Planting out Blackberries
The best time to plant is late autumn, but any time from then until early spring is fine, provided theis not waterlogged or frozen. The distance between plants varies a great deal, according to the strength of the variety. Merton Early needs only about 1.2 m (4’) between plants, while Parsley-Leaved, Merton
Thornless, and John Innes need about 2.4 m (8’). The very vigorous growers, such as Bedford Giant and Himalaya Giant should really have plenty of room to spread out, say, 3.5-4.5 m (12-15’) between each plant. If you are uncertain about a particular variety, ask your nurseryman or garden centre for specific planting distances.
Whatever the variety, if you are planting more than one row, leave at least 1.8 m (6’) between them. This not only allows you to prune and harvest easily but permits sunlight to reach the plants, which is necessary for new growth to be hardened properly, and for the berries to become fully ripened.

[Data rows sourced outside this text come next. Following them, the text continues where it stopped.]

(* ===== verification/Prelude.v ===== *)
(** * TunnelWarden: a verification development

    TunnelWarden keeps SSH tunnels up: it listens on local ports (or asks a
    server to listen), carries the connections through a chain of SSH hosts,
    notices when a chain dies, and reconnects. This library models the
    program's Rust crates as executable definitions and proves what makes them
    correct. Paths below are relative to src/crates/.

    ** The parts and their files

    tunnel-domain (configuration, errors, states): Domain, and Validation for
    [TunnelConfig::validate].

    tunnel-core: StateMachine is the lifecycle reducer (state_machine.rs);
    LifecycleSpec gives its rules as a step relation, LifecycleProps what
    follows for every reachable lifecycle. Retry is the backoff arithmetic
    (retry.rs), Runtime the owner of a listening socket (runtime.rs),
    LocalForward and RemoteForward the workers that carry connections
    (local_forward.rs, remote_forward.rs, health.rs), Supervisor and
    RemoteSupervisor the loops that reconnect (supervisor.rs,
    remote_supervisor.rs), Status the specification of what they publish, Recovery
    what happens to dead connections in the long run, Clients what the clients
    of a tunnel read on their sockets.
    Manager is the actor that owns all supervisors (manager.rs): every command
    and event of its loop; Frames what its operations leave alone, ManagerProps
    what holds of every reachable manager, Prompts the dialogue about unknown
    host keys and Trust the verifications of HostKey that wait for it; Engine the manager and its supervisors as one system; Attempt one
    connection attempt of a running tunnel, from its configuration to the
    verified servers; Persist is its [persist_config].

    ssh-engine: HostKey (host_key.rs), SshClient (client.rs,
    cancellable_stream.rs) and Chain (chain.rs), against Russh, the interface of
    the russh library.

    forwarding: Socks5 (socks5.rs) and Relay (relay.rs).

    config-store: Schema (schema.rs), Document (its serde attributes, between
    the tables of a TOML file and the stored records), Store over the file system of Fs
    (store.rs), Secrets (secrets.rs, startup.rs), SshImport (ssh_import.rs),
    Path (what these use of std::path).

    app: Editor (editor.rs), Workspace with WorkspaceProps (the state of
    workspace.rs), View (its render functions), Tray (tray.rs and the decisions
    of main.rs), Shell (the windows and loops of main.rs), Host (runtime_host.rs,
    network.rs, the startup of main.rs), Instance (instance.rs), Main ([main] from
    the guard to the shell), Probe (examples/window_probe.rs), Credentials
    (the credential source of runtime_host.rs, from the form to the hop), and
    Desktop, which puts the window, the command queue, the manager and the disk
    together. Application is the whole: Desktop with the supervisors of Engine.

    Prelude holds results, the state-and-error monad, tactics and shared lemmas;
    Io, Text, Float and Net model what the program uses of std (streams, strings
    and number formatting, the f32 seconds of a delay, addresses).

    ** How the code is modelled

    A struct is a Record, an enum an Inductive in a module of its name, a
    function a Definition that takes and returns the state it changes; [?] is
    the monad's bind, so state changed before an early return is kept. Integers
    are Z with the bounds and wrap-around of their Rust types written out.
    Answers of the outside world (the operating system, the network, the
    clock, the user, random numbers) are arguments or a state with faults, so a
    theorem holds for all of them. Concurrency is explicit: the relay, the
    workers and the supervisors are loops over arbitrary sequences of events,
    the manager reacts to one input at a time, the processes of Instance
    interleave between any two system calls, Engine interleaves the manager's
    reactions with what its supervisors publish, Desktop is a transition system
    over the window, the queue, the manager and the disk, Trust one over any
    number of verifications, the channel of prompts, the manager and the user,
    and Shell one over the tray, the windows and what the manager has published.

    Libraries outside the repository are classes (Russh, TomlSyntax with
    TomlSyntaxLaws, of which Document builds the Toml the store is over, Keyring, Registry, Glob, InputState with InputStateLaws, Os, Gpui with
    GpuiLaws); each class with laws has an instance that satisfies them, and every theorem under hypotheses
    a witness on concrete data.

    ** What the theorems show

    Lifecycle: [transition] implements the rules in both directions; every
    reachable lifecycle is well formed; a Stop is final; superseded events are
    ignored; a chain of any length starts up. Connections: the sessions of a
    running tunnel are those of its configured chain, each with a trusted key; a
    changed key is refused, a chain is built wholly or not at all, the relay
    loses no byte, a SOCKS client reads success only for the very destination
    whose channel is open, supervisors keep their port and leak no session;
    under every fair schedule a worker whose chain is dead ends, and a
    supervisor that nobody stops recovers from any number of failures, where
    after an error that blocks it tries again exactly if the user asks. Status: both supervisors implement one transition
    system of published states, and what the window is shown of a tunnel is
    what its own supervisor published, the latest after each tick - up to the
    text of its row. A decision about a host key reaches the connection that
    asked, and no other, and a verification accepts a key only because a file
    had it or the user said so to this very question. Manager: the
    running tasks are exactly those of the active tunnels on their current
    configuration, through every configuration change, stop and shutdown. Store:
    every outcome of a save; a file that loads can be saved, what is saved loads
    back, down to the tables of the TOML text, and every absent field has one
    default; the secret of a refused save; and a secret typed into a form is the
    one the connection uses. Application: at most one instance and one window; the
    one instance runs the file as loaded and shows it, or the error of the file
    or the runtime in every window; the window shows what runs, as long as none is
    opened while an earlier save is queued, and its buttons are the steps of the
    system; forms round-trip and keep secrets and jump chains in order; the tray
    shows the state it was last given, unless the system refused a part of it;
    and the defects the counterexamples prove (lost saves of a reopened window,
    the order of tunnels, a key path that changes, a stale tray, a lost wake-up,
    an empty page, an application without window or icon).

    ** Bounds and fuel

    Reading included files has fuel [READ_FUEL], one more than the limit of
    files, and [preview_spec] shows that this always suffices; the search for
    a free id has one more try than there are entries, which suffices by the
    pigeonhole principle ([fresh_id_spec]); decoding and printing have the
    length of their input. Every other recursion is structural.

    ** Not modelled

    Layout, colours and fonts of the window (View has its texts, fields and
    buttons), the registration of tray event handlers, the hashing of the
    per-user object names, and panics of tasks other than a supervisor's. Paths
    are UTF-8 texts without UNC or verbatim prefixes. The grammar of TOML, from
    text to tables, is a parameter; so are russh, the keyring, the registry and
    gpui-kit. The handlers of one actor are not interleaved with themselves, as
    in the code; waiting is a choice of events, not time. The lib.rs files are
    module declarations and re-exports, [TunnelSnapshot] of tunnel-domain is
    used nowhere, the accessors that only clone a channel end have no
    definition, and the vendored window library is third-party code. The other
    functions of the crates have definitions here. *)
From stdpp Require Export base gmap strings list fin_maps numbers relations.
From Stdlib Require Export ZArith Lia.

#[global] Open Scope Z_scope.

(** ** Rust results and the state-and-error monad *)

Inductive result (A E : Type) : Type :=
  | Ok (a : A)
  | Err (e : E).
Arguments Ok {A E} a.
Arguments Err {A E} e.

Definition is_ok {A E} (r : result A E) : bool :=
  match r with Ok _ => true | Err _ => false end.

Definition is_err {A E} (r : result A E) : bool := negb (is_ok r).

Definition map_err {A E F} (f : E -> F) (r : result A E) : result A F :=
  match r with Ok a => Ok a | Err e => Err (f e) end.

Definition result_map {A B E} (f : A -> B) (r : result A E) : result B E :=
  match r with Ok a => Ok (f a) | Err e => Err e end.

Definition ok_or {A E} (o : option A) (e : E) : result A E :=
  match o with Some a => Ok a | None => Err e end.

(** A method on [&mut self] that may return early with [?]: the state at the
    point of the early return is kept, exactly as in Rust (nothing is rolled
    back). *)
Definition ST (S E A : Type) : Type := S -> result A E * S.

Definition ret {S E A} (a : A) : ST S E A := fun s => (Ok a, s).
Definition throw {S E A} (e : E) : ST S E A := fun s => (Err e, s).
Definition bind {S E A B} (m : ST S E A) (k : A -> ST S E B) : ST S E B :=
  fun s => match m s with
           | (Ok a, s') => k a s'
           | (Err e, s') => (Err e, s')
           end.
Definition get {S E} : ST S E S := fun s => (Ok s, s).
Definition modify {S E} (f : S -> S) : ST S E unit := fun s => (Ok tt, f s).
Definition lift {S E A} (r : result A E) : ST S E A := fun s => (r, s).

Declare Scope rust_scope.
Delimit Scope rust_scope with rust.
#[global] Open Scope rust_scope.

Notation "'let!' x ':=' m 'in' k" := (bind m (fun x => k))
  (at level 10, x pattern, m at level 100, k at level 200)
  : rust_scope.
Notation "m ';;;' k" := (bind m (fun _ => k))
  (at level 100, right associativity) : rust_scope.
Notation "'let?' x ':=' r 'in' k" :=
  (match r with Ok x => k | Err e => Err e end)
  (at level 10, x pattern, r at level 100, k at level 200)
  : rust_scope.

(** ** Machine integers *)

Definition u8_max : Z := 255.
Definition u16_max : Z := 65535.
Definition u32_max : Z := 4294967295.
Definition u64_max : Z := 18446744073709551615.
Definition u128_max : Z := 2 ^ 128 - 1.
Definition usize_max : Z := u64_max.

Definition u8 (n : Z) : Prop := 0 <= n <= u8_max.
Definition u16 (n : Z) : Prop := 0 <= n <= u16_max.
Definition u32 (n : Z) : Prop := 0 <= n <= u32_max.
Definition u64 (n : Z) : Prop := 0 <= n <= u64_max.

(** [checked_add], [saturating_add], [saturating_mul], [saturating_sub] and
    [wrapping_add] of an unsigned type whose largest value is [max]. *)
Definition checked_add (max a b : Z) : option Z :=
  if decide (a + b <= max) then Some (a + b) else None.
Definition saturating_add (max a b : Z) : Z := Z.min (a + b) max.
Definition saturating_mul (max a b : Z) : Z := Z.min (a * b) max.
Definition saturating_sub (a b : Z) : Z := Z.max (a - b) 0.
Definition wrapping_add (max a b : Z) : Z := (a + b) mod (max + 1).
(** [clamp lo hi]: Rust's [Ord::clamp]. *)
Definition clamp (lo hi x : Z) : Z := Z.max lo (Z.min x hi).

(** ** Durations: [std::time::Duration], counted in nanoseconds *)

Definition Duration : Type := Z.
Definition NANOS_PER_MILLI : Z := 1000000.
Definition NANOS_PER_SEC : Z := 1000000000.
Definition from_millis (ms : Z) : Duration := ms * NANOS_PER_MILLI.
Definition from_secs (s : Z) : Duration := s * NANOS_PER_SEC.
Definition as_millis (d : Duration) : Z := d / NANOS_PER_MILLI.
Definition is_zero (d : Duration) : bool := bool_decide (d = 0).

(** [std::time::Instant] and [SystemTime]: points on a clock, in nanoseconds. *)
Definition Instant : Type := Z.
Definition SystemTime : Type := Z.

(** ** Tactics and hints *)

Create HintDb rust.

(** Splits the innermost [match] of the goal or of a hypothesis. *)
Ltac split_match :=
  match goal with
  | |- context [match ?x with _ => _ end] =>
      lazymatch x with context [match _ with _ => _ end] => fail | _ => destruct x eqn:? end
  | H : context [match ?x with _ => _ end] |- _ =>
      lazymatch x with context [match _ with _ => _ end] => fail | _ => destruct x eqn:? end
  end.

Ltac split_matches := repeat (split_match; simplify_eq/=).

(** Turns boolean tests of the code into the propositions they decide. *)
Ltac bools :=
  repeat match goal with
  | H : bool_decide _ = true |- _ => apply bool_decide_eq_true_1 in H
  | H : bool_decide _ = false |- _ => apply bool_decide_eq_false_1 in H
  | H : _ && _ = true |- _ => apply andb_prop in H as [? ?]
  | H : _ && _ = false |- _ => apply andb_false_iff in H
  | H : _ || _ = false |- _ => apply orb_false_elim in H as [? ?]
  | H : _ || _ = true |- _ => apply orb_true_iff in H
  | H : negb _ = true |- _ => apply negb_true_iff in H
  | H : negb _ = false |- _ => apply negb_false_iff in H
  end.

(** Takes apart every conjunction, disjunction and existential hypothesis. *)
Ltac unpack :=
  repeat match goal with
  | H : _ /\ _ |- _ => destruct H
  | H : _ \/ _ |- _ => destruct H
  | H : exists _, _ |- _ => destruct H
  end; simplify_eq/=.

(** ** Monad equations *)

Lemma bind_ok {S E A B} (m : ST S E A) (k : A -> ST S E B) s b s' :
  bind m k s = (Ok b, s') ->
  exists a s1, m s = (Ok a, s1) /\ k a s1 = (Ok b, s').
Proof. unfold bind. destruct (m s) as [[a|e] s1]; naive_solver. Qed.

Lemma bind_err {S E A B} (m : ST S E A) (k : A -> ST S E B) s e s' :
  bind m k s = (Err e, s') ->
  m s = (Err e, s') \/ exists a s1, m s = (Ok a, s1) /\ k a s1 = (Err e, s').
Proof. unfold bind. destruct (m s) as [[a|e'] s1]; naive_solver. Qed.

Lemma checked_add_Some max a b c :
  checked_add max a b = Some c <-> c = a + b /\ a + b <= max.
Proof. unfold checked_add. case_decide; naive_solver. Qed.

Lemma checked_add_None max a b : checked_add max a b = None <-> max < a + b.
Proof. unfold checked_add. case_decide; split; intros; try done; lia. Qed.

Lemma saturating_add_le max a b : saturating_add max a b <= max.
Proof. unfold saturating_add. lia. Qed.

Lemma clamp_range lo hi x : lo <= hi -> lo <= clamp lo hi x <= hi.
Proof. unfold clamp. lia. Qed.

#[export] Hint Resolve saturating_add_le clamp_range : rust.

(** ** Lists *)

(** [VecDeque] with a length cap: drop the front when full, push at the back. *)
Definition push_bounded {A} (cap : nat) (l : list A) (x : A) : list A :=
  (if decide (length l = cap) then tail l else l) ++ [x].

Lemma push_bounded_length {A} cap (l : list A) x :
  (0 < cap)%nat -> (length l <= cap)%nat ->
  length (push_bounded cap l x) = Nat.min (S (length l)) cap.
Proof.
  intros Hc Hl. unfold push_bounded. rewrite length_app.
  case_decide as E; cbn [length]; [|lia].
  destruct l; cbn [tail length] in *; lia.
Qed.

Lemma push_bounded_last {A} cap (l : list A) x : last (push_bounded cap l x) = Some x.
Proof. unfold push_bounded. apply last_snoc. Qed.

Dig the planting hole 10-12.5 cm (4-5”) deep. Cut off broken roots and set the plants in with the roots spread out naturally to their full length. The crown should be level with the soil surface. Crumble the soil over the roots, firming it gently as you go, until the soil is level with that surrounding it. If the soil is dry, give the newly planted canes a thorough watering.
After planting, cut down the canes to 23 cm (9”). Although this precludes fruiting the first year, it will encourage the roots to settle in and produce healthy future growth. If you leave the canes uncut, the first year’s crop will be poor, and it will take several years for the plant to recover fully, if it does so at all, from the strain of premature fruiting.
Blackberries need exposure to as much light and air as possible, and the various systems of training are all based on this. Basically, the current year’s shoots are kept tied in and separate from the older fruiting shoots; the young shoots are trained upright with the fruiting canes radiating out on either side of them. When the fruiting canes have finished cropping, they are cut away completely, and the young canes are retied to take their place. The centre is then left empty, and ready to be filled by the following year’s new canes. This may sound a bit overwhelming, but it is not at all difficult.
Do not be tempted to allow your blackberries to grow unpruned and untrained. Overgrown blackberry thickets usually have only dead or diseased wood in the centre, with the healthy fruiting canes on the outside, where light and air are available. Growing blackberries in this way is a waste of space that very few gardens nowadays can afford. During the first summer after planting, usually only one or two canes will grow, and these will not fruit. Wearing stout gloves as protection against thorns, gradually tie them up and along the top, or nearest suitable wire. Late the following winter, check the canes for die-back or frost damage, and remove any dead wood. If the canes have grown too vigorously for the space allotted them, cut them back by about 60-90 cm (2-3’), and any side-shoots to within a hand span of the main stem. Early next summer, begin training them along the wires provided.
Although there will only be a couple of fruiting canes the first season, from the second summer onwards there should be 8-10 canes per plant.
There are several patterns of training, but the simplest is to weave the fruiting canes between the bottom and third wire, leaving the centre empty for new canes. Choose the two canes nearest the centre and take them up to fruit-bearing side-shoots.